(Data items)
###

(* ===== verification/Accept.v ===== *)
(** Accepting connections (accept.c, accept_loop.c, the functions
    [mog_http_post_accept], [mog_httpget_post_accept] and [mog_mgmt_post_accept]):
    from a listener to the map of descriptors and the queue of the threads. *)
From S2P Require Import Prelude FdMap Queue.
From stdpp Require Import base list numbers gmap fin_maps.
From Stdlib Require Import ZArith Lia.

#[local] Open Scope Z_scope.

(** Errors of accept(2) by their numbers on Linux. *)
Definition ENOTSOCK : errno := EOTHER 88.
Definition EOPNOTSUPP : errno := EOTHER 95.
Definition ECONNABORTED : errno := EOTHER 103.
Definition ENOBUFS : errno := EOTHER 105.

(** What the threads share: the map of descriptors, the queue, the times of the
    last expiry in accept_loop.c and fdmap.c, the errors that were logged, the
    clients that were shut down, and whether the listener blocks. *)
Record server := Server {
  sv_map : fdmap;
  sv_queue : epoll;
  sv_last_log : Z;
  sv_last_expire : Z;
  sv_logged : list errno;
  sv_expired : list Z;
  sv_blocking : bool
}.

Definition set_map v s := Server v (sv_queue s) (sv_last_log s) (sv_last_expire s) (sv_logged s) (sv_expired s) (sv_blocking s).
Definition set_queue v s := Server (sv_map s) v (sv_last_log s) (sv_last_expire s) (sv_logged s) (sv_expired s) (sv_blocking s).

Section Accept.
Variable open_max : Z.
(** The type of the connections of the listener ([post_accept_fn]), and
    [svc->idle_timeout]. *)
Variable ty : mog_fd_type.
Variable idle_timeout : Z.
(** What [getsockopt] and [shutdown] answer, and which descriptors are locked. *)
Variable tcp : Z -> errno + tcp_info.
Variable shut : Z -> bool.
Variable busy : Z -> bool.

(** What the system answers: a connection, with the result of adding it to the
    queue, or an error with the time, whether [fd_lock] is taken, and whether the
    listener can be made blocking. *)
Inductive accept_reply :=
  | Accepted (fd : Z) (r : option errno)
  | Refused (e : errno) (now : Z) (locked : bool) (nonblock : option errno).

(** [mog_http_post_accept] and the like; the state of the connection is set up by
    [mog_http_init] or [mog_mgmt_init]. *)
Definition post_accept (fd : Z) (r : option errno) (s : server) : res server :=
  let* '(mfd, t) := mog_fd_init open_max fd ty (sv_map s) in
  let* '(ok, k) := mog_idleq_add fd MOG_QEV_RD r (sv_queue s) in
  let* t := (if ok : bool then Ok t else mog_fd_put mfd t) in
  Ok (set_queue k (set_map t s)).

(** [do_expire]: an error is logged once per second. *)
Definition do_expire (e : errno) (now : Z) (locked : bool) (s : server) : res server :=
  let log := negb (sv_last_log s =? now) in
  let* '(fds, last) := mog_fdmap_expire tcp shut busy idle_timeout locked now now (sv_last_expire s) (sv_map s) in
  Ok (Server (sv_map s) (sv_queue s) now last (sv_logged s ++ if log then [e] else []) (sv_expired s ++ fds) (sv_blocking s)).

(** [accept_error_check]: false when the thread ends. *)
Definition accept_error_check (e : errno) (now : Z) (locked : bool) (nonblock : option errno) (s : server) : res (bool * server) :=
  if bool_decide (e = ECONNABORTED \/ e = EINTR) then Ok (true, s)
  else if bool_decide (e = EBADF) then Crash AssertFailed
  else if bool_decide (e = ENOTSOCK \/ e = EOPNOTSUPP) then Ok (false, s)
  else if bool_decide (e = EAGAIN) then
    match nonblock with
    | None => Ok (true, Server (sv_map s) (sv_queue s) (sv_last_log s) (sv_last_expire s) (sv_logged s) (sv_expired s) true)
    | Some x =>
        assert! bool_decide (x <> EBADF);
        Ok (true, Server (sv_map s) (sv_queue s) (sv_last_log s) (sv_last_expire s) (sv_logged s ++ [x]) (sv_expired s) (sv_blocking s))
    end
  else if bool_decide (e = EMFILE \/ e = ENFILE \/ e = ENOBUFS \/ e = ENOMEM) then
    let* s := do_expire e now locked s in Ok (true, s)
  else if bool_decide (e = ENOSYS) then Crash Died
  else Ok (true, Server (sv_map s) (sv_queue s) (sv_last_log s) (sv_last_expire s) (sv_logged s ++ [e]) (sv_expired s) (sv_blocking s)).

(** [mog_accept_loop]; a script that ends is a thread that waits. *)
Fixpoint mog_accept_loop (rs : list accept_reply) (s : server) : res (bool * server) :=
  match rs with
  | [] => Ok (true, s)
  | Accepted fd r :: rs => let* s := post_accept fd r s in mog_accept_loop rs s
  | Refused e now locked nb :: rs =>
      let* '(go, s) := accept_error_check e now locked nb s in
      if go : bool then mog_accept_loop rs s else Ok (false, s)
  end.

(** ** Every connection gets its slot and its place in the queue *)

(** Replies that the system gives to correct calls. *)
Definition plausible (r : accept_reply) : Prop :=
  match r with
  | Accepted fd r => 0 <= fd < open_max /\ no_memory r
  | Refused e _ _ nb => e <> EBADF /\ e <> ENOSYS /\ nb <> Some EBADF
  end.

(** The connections that are accepted before an error ends the thread: those that
    are kept, and those the kernel has no memory for. *)
Definition fatal (e : errno) : bool := bool_decide (e = ENOTSOCK \/ e = EOPNOTSUPP).

Fixpoint accepted (rs : list accept_reply) : list (Z * bool) :=
  match rs with
  | [] => []
  | Accepted fd r :: rs => (fd, bool_decide (r = None)) :: accepted rs
  | Refused e _ _ _ :: rs => if fatal e then [] else accepted rs
  end.

Hypothesis open_max_int : open_max <= INT_MAX.
Hypothesis tcp_errors : forall x, tcp x <> inl EINVAL /\ tcp x <> inl EFAULT.
Hypothesis timeout_range : 0 <= idle_timeout < 2 ^ 32 / 1000.

Definition server_ok (s : server) : Prop :=
  fdmap_ok open_max (sv_map s) /\ forall fd ev, armed (sv_queue s) !! fd = Some ev -> fd ∈ registered (sv_queue s).

(** Nothing but the slot and the place of [fd] changes. *)
Definition only_fd (fd : Z) (s s' : server) : Prop :=
  (forall o x, 0 <= o -> o <> fd -> deref (sv_map s) (aref o) = Ok x -> deref (sv_map s') (aref o) = Ok x) /\
  (forall o, o <> fd -> armed (sv_queue s') !! o = armed (sv_queue s) !! o /\
     (o ∈ registered (sv_queue s') <-> o ∈ registered (sv_queue s))).

Lemma post_accept_ok fd r s : server_ok s -> 0 <= fd < open_max -> no_memory r -> fd ∉ registered (sv_queue s) ->
  exists s', post_accept fd r s = Ok s' /\ server_ok s' /\ only_fd fd s s' /\
    (exists x, deref (sv_map s') (aref fd) = Ok x /\ fd_type x = if bool_decide (r = None) then ty else MOG_FD_TYPE_UNUSED) /\
    armed (sv_queue s') !! fd = if bool_decide (r = None) then Some MOG_QEV_RD else None.
Proof.
  intros [Hok Hq] Hfd Hr Hnew. destruct (fd_get_ok open_max fd (sv_map s) Hok Hfd open_max_int) as (t1 & x & He & Hok1 & Hg & Hd & Hx & Hlt).
  unfold post_accept, mog_fd_init. rewrite He. cbn [res_bind]. rewrite Hd. cbn [res_bind]. rewrite Hx, Z.eqb_refl. cbn [assert_ res_bind].
  set (t2 := store (aref fd) (MogFd ty fd (as_prio x)) t1).
  assert (Hok2 : fdmap_ok open_max t2) by by eapply store_ok.
  assert (Hd2 : deref t2 (aref fd) = Ok (MogFd ty fd (as_prio x))) by by eapply store_deref_same.
  assert (Ho2 : forall o y, 0 <= o -> o <> fd -> deref (sv_map s) (aref o) = Ok y -> deref t2 (aref o) = Ok y).
  { intros o y Ho Hne Hy. unfold t2. rewrite store_deref_other by (done || lia). by eapply grown_deref. }
  unfold mog_idleq_add, idleq_mod, epoll_ctl. rewrite decide_False by done.
  destruct Hr as [-> |Hr].
  - cbn [res_bind]. eexists. split; [done|]. rewrite bool_decide_true by done. cbn [sv_map sv_queue set_queue set_map armed registered].
    split; [split; [done|]|split; [split; [done|]|split; [eexists; by rewrite Hd2|by rewrite lookup_insert_eq]]].
    + intros o ev. cbn. destruct (decide (o = fd)) as [-> |Hne]; [set_solver|]. rewrite lookup_insert_ne by done. intros H%Hq. set_solver.
    + intros o Hne. cbn. rewrite lookup_insert_ne by done. set_solver.
  - assert (Hput : exists t3, mog_fd_put (aref fd) t2 = Ok t3 /\ fdmap_ok open_max t3 /\ (exists y, deref t3 (aref fd) = Ok y /\ fd_type y = MOG_FD_TYPE_UNUSED) /\
      forall o, 0 <= o -> o <> fd -> deref t3 (aref o) = deref t2 (aref o)).
    { unfold mog_fd_put. rewrite Hd2. cbn [res_bind mfd_fd]. rewrite (proj2 (Z.leb_le 0 fd)) by lia. cbn [assert_].
      change (max_fd t2) with (max_fd t1). rewrite (proj2 (Z.ltb_lt fd (max_fd t1))), bool_decide_true by (done || lia). cbn [assert_ res_bind].
      eexists. split; [done|]. split; [by eapply store_ok|]. split; [eexists; by erewrite store_deref_same|].
      intros o Ho Hne. apply store_deref_other; (done || lia). }
    destruct Hput as (t3 & Hput & Hok3 & Hty3 & Hoth). exists (set_queue (epoll_forget fd (sv_queue s)) (set_map t3 s)).
    split; [by destruct Hr as [-> | ->]; cbn [res_bind epoll_ctl_error]; rewrite Hput|].
    rewrite bool_decide_false by (by destruct Hr as [-> | ->]). cbn [sv_map sv_queue set_queue set_map].
    split; [split; [done|]|split; [split|split; [done|by cbn; rewrite lookup_delete_eq]]].
    + intros o ev. cbn. intros [Hne H%Hq]%lookup_delete_Some. set_solver.
    + intros o y Ho Hne Hy. rewrite Hoth by done. by apply Ho2.
    + intros o Hne. cbn. rewrite lookup_delete_ne by done. set_solver.
Qed.

(** An error changes neither the map nor the queue. *)
Lemma error_check_ok e now locked nb s : server_ok s -> e <> EBADF -> e <> ENOSYS -> nb <> Some EBADF ->
  exists s', accept_error_check e now locked nb s = Ok (negb (fatal e), s') /\ sv_map s' = sv_map s /\ sv_queue s' = sv_queue s.
Proof.
  intros [Hok _] Hb Hn Hnb. unfold accept_error_check, fatal.
  destruct (decide (e = ECONNABORTED \/ e = EINTR)) as [H|H].
  { rewrite bool_decide_true, bool_decide_false by (done || by destruct H as [-> | ->]; intros []). eauto. }
  rewrite (bool_decide_false (e = ECONNABORTED \/ e = EINTR)), (bool_decide_false (e = EBADF)) by done.
  destruct (decide (e = ENOTSOCK \/ e = EOPNOTSUPP)) as [Hf|Hf]; [rewrite bool_decide_true by done; eauto|].
  rewrite (bool_decide_false (e = ENOTSOCK \/ e = EOPNOTSUPP)) by done. cbn [negb].
  destruct (bool_decide (e = EAGAIN)).
  { destruct nb as [x|]; [|eauto]. rewrite bool_decide_true by congruence. cbn [assert_]. eauto. }
  destruct (bool_decide (e = EMFILE \/ e = ENFILE \/ e = ENOBUFS \/ e = ENOMEM)); [|rewrite bool_decide_false by done; eauto].
  unfold do_expire, mog_fdmap_expire. destruct locked; [cbn [res_bind]; eauto|]. destruct (now =? sv_last_expire s); [cbn [res_bind]; eauto|].
  assert (0 <= max_fd (sv_map s)) as H0 by (destruct Hok as [_ -> _]; unfold FD_PER_HEAP; pose proof (zlen_nonneg (heaps (sv_map s))); lia).
  destruct (Z.leb_spec 3 (max_fd (sv_map s))) as [H3|H3].
  - rewrite (expire_loop_ok tcp shut busy open_max) by (done || lia). cbn [res_bind]. eauto.
  - replace (Z.to_nat (max_fd (sv_map s) - 3)) with 0%nat by lia. cbn [expire_loop res_bind]. eauto.
Qed.

(** However many connections come and whatever errors are met between them, no
    assertion fails and the thread goes on unless its descriptor is no listener;
    every connection is registered with the type of the listener and armed for
    reading, or dropped when the kernel has no memory for it; and no other
    descriptor is touched. *)
Theorem accept_loop_registers rs : forall s, server_ok s -> Forall (plausible) rs -> NoDup (accepted rs).*1 ->
  (forall fd, fd ∈ (accepted rs).*1 -> fd ∉ registered (sv_queue s)) ->
  exists s', mog_accept_loop rs s =
      Ok (negb (existsb (fun r => match r with Refused e _ _ _ => fatal e | Accepted _ _ => false end) rs), s') /\ server_ok s' /\
    (forall fd b, (fd, b) ∈ accepted rs -> type_at (sv_map s') fd = (if b : bool then ty else MOG_FD_TYPE_UNUSED) /\
       armed (sv_queue s') !! fd = if b then Some MOG_QEV_RD else None) /\
    (forall o, o ∉ (accepted rs).*1 -> armed (sv_queue s') !! o = armed (sv_queue s) !! o /\
       forall x, 0 <= o -> deref (sv_map s) (aref o) = Ok x -> deref (sv_map s') (aref o) = Ok x).
Proof.
  induction rs as [|[fd r|e now locked nb] rs IH]; intros s Hs Hp Hnd Hnew.
  - exists s. split; [done|]. split; [done|]. split; [by intros fd b H%elem_of_nil|done].
  - apply Forall_cons_1 in Hp as [[Hfd Hr] Hp]. cbn [accepted fmap list_fmap fst] in *. apply NoDup_cons in Hnd as [Hni Hnd].
    destruct (post_accept_ok fd r s Hs Hfd Hr (Hnew fd ltac:(set_solver))) as (s1 & He1 & Hs1 & [Hm1 Hq1] & (x & Hx & Hty1) & Ha1).
    destruct (IH s1 Hs1 Hp Hnd) as (s' & He & Hs' & Hin & Hout).
    { intros o Ho Hreg. apply (Hnew o); [set_solver|]. apply (Hq1 o); [intros ->; done|done]. }
    cbn [mog_accept_loop existsb orb]. rewrite He1. cbn [res_bind]. exists s'. split; [done|]. split; [done|]. split.
    + intros fd' b [[= -> ->]|H]%elem_of_cons; [|by apply Hin]. destruct (Hout fd Hni) as [Ha Hd]. rewrite Ha. split; [|done].
      unfold type_at. by rewrite (Hd x ltac:(lia) Hx).
    + intros o Ho. apply not_elem_of_cons in Ho as [Hne Ho]. destruct (Hout o Ho) as [Ha Hd]. destruct (Hq1 o Hne) as [Hq _].
      split; [congruence|]. intros y H0 Hy. apply Hd; [done|]. by apply Hm1.
  - apply Forall_cons_1 in Hp as [(Hb & Hn & Hnb) Hp]. cbn [accepted mog_accept_loop existsb] in *.
    destruct (error_check_ok e now locked nb s Hs Hb Hn Hnb) as (s1 & He1 & Hm1 & Hq1). rewrite He1. cbn [res_bind].
    destruct (fatal e); cbn [negb orb].
    + exists s1. unfold server_ok. rewrite Hm1, Hq1. split; [done|]. split; [done|]. split; [by intros fd b H%elem_of_nil|done].
    + destruct (IH s1) as (s' & He & Hs' & Hin & Hout); [unfold server_ok; by rewrite Hm1, Hq1|done|done|by rewrite Hq1|].
      exists s'. split; [done|]. split; [done|]. split; [done|]. by rewrite <- Hm1, <- Hq1.
Qed.
End Accept.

###

Using the entries above, give again exactly the lines from the line holding "(forall o x, 0" through the line holding "destruct Hr as [-> |Hr].". Include both end lines and nothing else.

## Reply:
  (forall o x, 0 <= o -> o <> fd -> deref (sv_map s) (aref o) = Ok x -> deref (sv_map s') (aref o) = Ok x) /\
  (forall o, o <> fd -> armed (sv_queue s') !! o = armed (sv_queue s) !! o /\
     (o ∈ registered (sv_queue s') <-> o ∈ registered (sv_queue s))).

Lemma post_accept_ok fd r s : server_ok s -> 0 <= fd < open_max -> no_memory r -> fd ∉ registered (sv_queue s) ->
  exists s', post_accept fd r s = Ok s' /\ server_ok s' /\ only_fd fd s s' /\
    (exists x, deref (sv_map s') (aref fd) = Ok x /\ fd_type x = if bool_decide (r = None) then ty else MOG_FD_TYPE_UNUSED) /\
    armed (sv_queue s') !! fd = if bool_decide (r = None) then Some MOG_QEV_RD else None.
Proof.
  intros [Hok Hq] Hfd Hr Hnew. destruct (fd_get_ok open_max fd (sv_map s) Hok Hfd open_max_int) as (t1 & x & He & Hok1 & Hg & Hd & Hx & Hlt).
  unfold post_accept, mog_fd_init. rewrite He. cbn [res_bind]. rewrite Hd. cbn [res_bind]. rewrite Hx, Z.eqb_refl. cbn [assert_ res_bind].
  set (t2 := store (aref fd) (MogFd ty fd (as_prio x)) t1).
  assert (Hok2 : fdmap_ok open_max t2) by by eapply store_ok.
  assert (Hd2 : deref t2 (aref fd) = Ok (MogFd ty fd (as_prio x))) by by eapply store_deref_same.
  assert (Ho2 : forall o y, 0 <= o -> o <> fd -> deref (sv_map s) (aref o) = Ok y -> deref t2 (aref o) = Ok y).
  { intros o y Ho Hne Hy. unfold t2. rewrite store_deref_other by (done || lia). by eapply grown_deref. }
  unfold mog_idleq_add, idleq_mod, epoll_ctl. rewrite decide_False by done.
  destruct Hr as [-> |Hr].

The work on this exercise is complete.